Dataset records:
Lemma count_headers (lines : list jsstring) :
  length (emit patterns None lines) =
  length (filter (is_header patterns) lines).
Proof.
  rewrite emit_length; cbn [opt_list length Nat.add].
  f_equal; apply filter_ext; intros l.
  unfold is_header; now rewrite header_patterns.
Qed.

(* ================================================================= *)
(** ** The four groups of a match *)

Lemma rep_success {A : Type} (c : N -> bool) (s : jsstring) :
  forall lo hi e (k : nat -> jsstring -> option A) z,
    rep c lo hi e s k = Some z -> exists e' s', k e' s' = Some z.
Proof.
  induction s as [|ch s IH]; intros lo hi e k z; cbn [rep].
  - destruct lo, hi as [[|h]|]; try discriminate; eauto.
  - assert (Hstop : match lo with O => k e (ch :: s) | S _ => None end
                    = Some z -> exists e' s', k e' s' = Some z)
      by (destruct lo; [eauto | discriminate]).
    destruct hi as [[|h]|]; [exact Hstop | |];
      (destruct (c ch); [|exact Hstop]);
      (destruct (rep c (pred lo) _ (S e) s k) eqn:E; [|exact Hstop]);
      intros [= <-]; eapply IH; exact E.
Qed.

(** A success of the matcher went through its continuation, and by
    then every group of the pattern had closed once. *)
Lemma m_success {A : Type} (r : regex) :
  caps_fixed r = true ->
  forall x (K : MatchState -> option A) z,
    m r x K = Some z ->
    exists y, K y = Some z /\
              length (captures y) = (length (captures x) + ncaps r)%nat.
Proof.
  induction r as [| |c|c lo hi|r IH|r1 IH1 r2 IH2|r IH];
    intros Hf x K z; cbn [m ncaps].
  - destruct (endIndex x =? 0)%nat; [|discriminate].
    intros H; exists x; now rewrite Nat.add_0_r.
  - destruct (rest x); [|discriminate].
    intros H; exists x; now rewrite Nat.add_0_r.
  - destruct (rest x) as [|ch s]; [discriminate|].
    destruct (c ch); [|discriminate].
    intros H; eexists; split; [exact H|]; cbn; now rewrite Nat.add_0_r.
  - intros H; apply rep_success in H; destruct H as (e' & s' & H).
    eexists; split; [exact H|]; cbn; now rewrite Nat.add_0_r.
  - cbn [caps_fixed] in Hf; apply andb_true_iff in Hf; destruct Hf as [H0 Hf].
    apply Nat.eqb_eq in H0; rewrite H0.
    destruct (m r x _) as [z'|] eqn:E.
    + intros [= <-]; apply (IH Hf) in E; destruct E as (y & Hy & Hl).
      exists y; split; [|now rewrite Hl, H0].
      destruct (endIndex y =? endIndex x)%nat; [discriminate | exact Hy].
    + intros H; exists x; now rewrite Nat.add_0_r.
  - cbn [caps_fixed] in Hf; apply andb_true_iff in Hf; destruct Hf as [F1 F2].
    intros H; apply (IH1 F1) in H; destruct H as (y1 & H & L1).
    apply (IH2 F2) in H; destruct H as (y2 & H & L2).
    exists y2; split; [exact H | lia].
  - cbn [caps_fixed] in Hf.
    intros H; apply (IH Hf) in H; destruct H as (y & H & L).
    eexists; split; [exact H|]; cbn [captures].
    rewrite length_app; cbn; lia.
Qed.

Exercise aim:
Please repeat all the records above exactly as they appear.

Answer section:
Lemma count_headers (lines : list jsstring) :
  length (emit patterns None lines) =
  length (filter (is_header patterns) lines).
Proof.
  rewrite emit_length; cbn [opt_list length Nat.add].
  f_equal; apply filter_ext; intros l.
  unfold is_header; now rewrite header_patterns.
Qed.

(* ================================================================= *)
(** ** The four groups of a match *)

Lemma rep_success {A : Type} (c : N -> bool) (s : jsstring) :
  forall lo hi e (k : nat -> jsstring -> option A) z,
    rep c lo hi e s k = Some z -> exists e' s', k e' s' = Some z.
Proof.
  induction s as [|ch s IH]; intros lo hi e k z; cbn [rep].
  - destruct lo, hi as [[|h]|]; try discriminate; eauto.
  - assert (Hstop : match lo with O => k e (ch :: s) | S _ => None end
                    = Some z -> exists e' s', k e' s' = Some z)
      by (destruct lo; [eauto | discriminate]).
    destruct hi as [[|h]|]; [exact Hstop | |];
      (destruct (c ch); [|exact Hstop]);
      (destruct (rep c (pred lo) _ (S e) s k) eqn:E; [|exact Hstop]);
      intros [= <-]; eapply IH; exact E.
Qed.

(** A success of the matcher went through its continuation, and by
    then every group of the pattern had closed once. *)
Lemma m_success {A : Type} (r : regex) :
  caps_fixed r = true ->
  forall x (K : MatchState -> option A) z,
    m r x K = Some z ->
    exists y, K y = Some z /\
              length (captures y) = (length (captures x) + ncaps r)%nat.
Proof.
  induction r as [| |c|c lo hi|r IH|r1 IH1 r2 IH2|r IH];
    intros Hf x K z; cbn [m ncaps].
  - destruct (endIndex x =? 0)%nat; [|discriminate].
    intros H; exists x; now rewrite Nat.add_0_r.
  - destruct (rest x); [|discriminate].
    intros H; exists x; now rewrite Nat.add_0_r.
  - destruct (rest x) as [|ch s]; [discriminate|].
    destruct (c ch); [|discriminate].
    intros H; eexists; split; [exact H|]; cbn; now rewrite Nat.add_0_r.
  - intros H; apply rep_success in H; destruct H as (e' & s' & H).
    eexists; split; [exact H|]; cbn; now rewrite Nat.add_0_r.
  - cbn [caps_fixed] in Hf; apply andb_true_iff in Hf; destruct Hf as [H0 Hf].
    apply Nat.eqb_eq in H0; rewrite H0.
    destruct (m r x _) as [z'|] eqn:E.
    + intros [= <-]; apply (IH Hf) in E; destruct E as (y & Hy & Hl).
      exists y; split; [|now rewrite Hl, H0].
      destruct (endIndex y =? endIndex x)%nat; [discriminate | exact Hy].
    + intros H; exists x; now rewrite Nat.add_0_r.
  - cbn [caps_fixed] in Hf; apply andb_true_iff in Hf; destruct Hf as [F1 F2].
    intros H; apply (IH1 F1) in H; destruct H as (y1 & H & L1).
    apply (IH2 F2) in H; destruct H as (y2 & H & L2).
    exists y2; split; [exact H | lia].
  - cbn [caps_fixed] in Hf.
    intros H; apply (IH Hf) in H; destruct H as (y & H & L).
    eexists; split; [exact H|]; cbn [captures].
    rewrite length_app; cbn; lia.
Qed.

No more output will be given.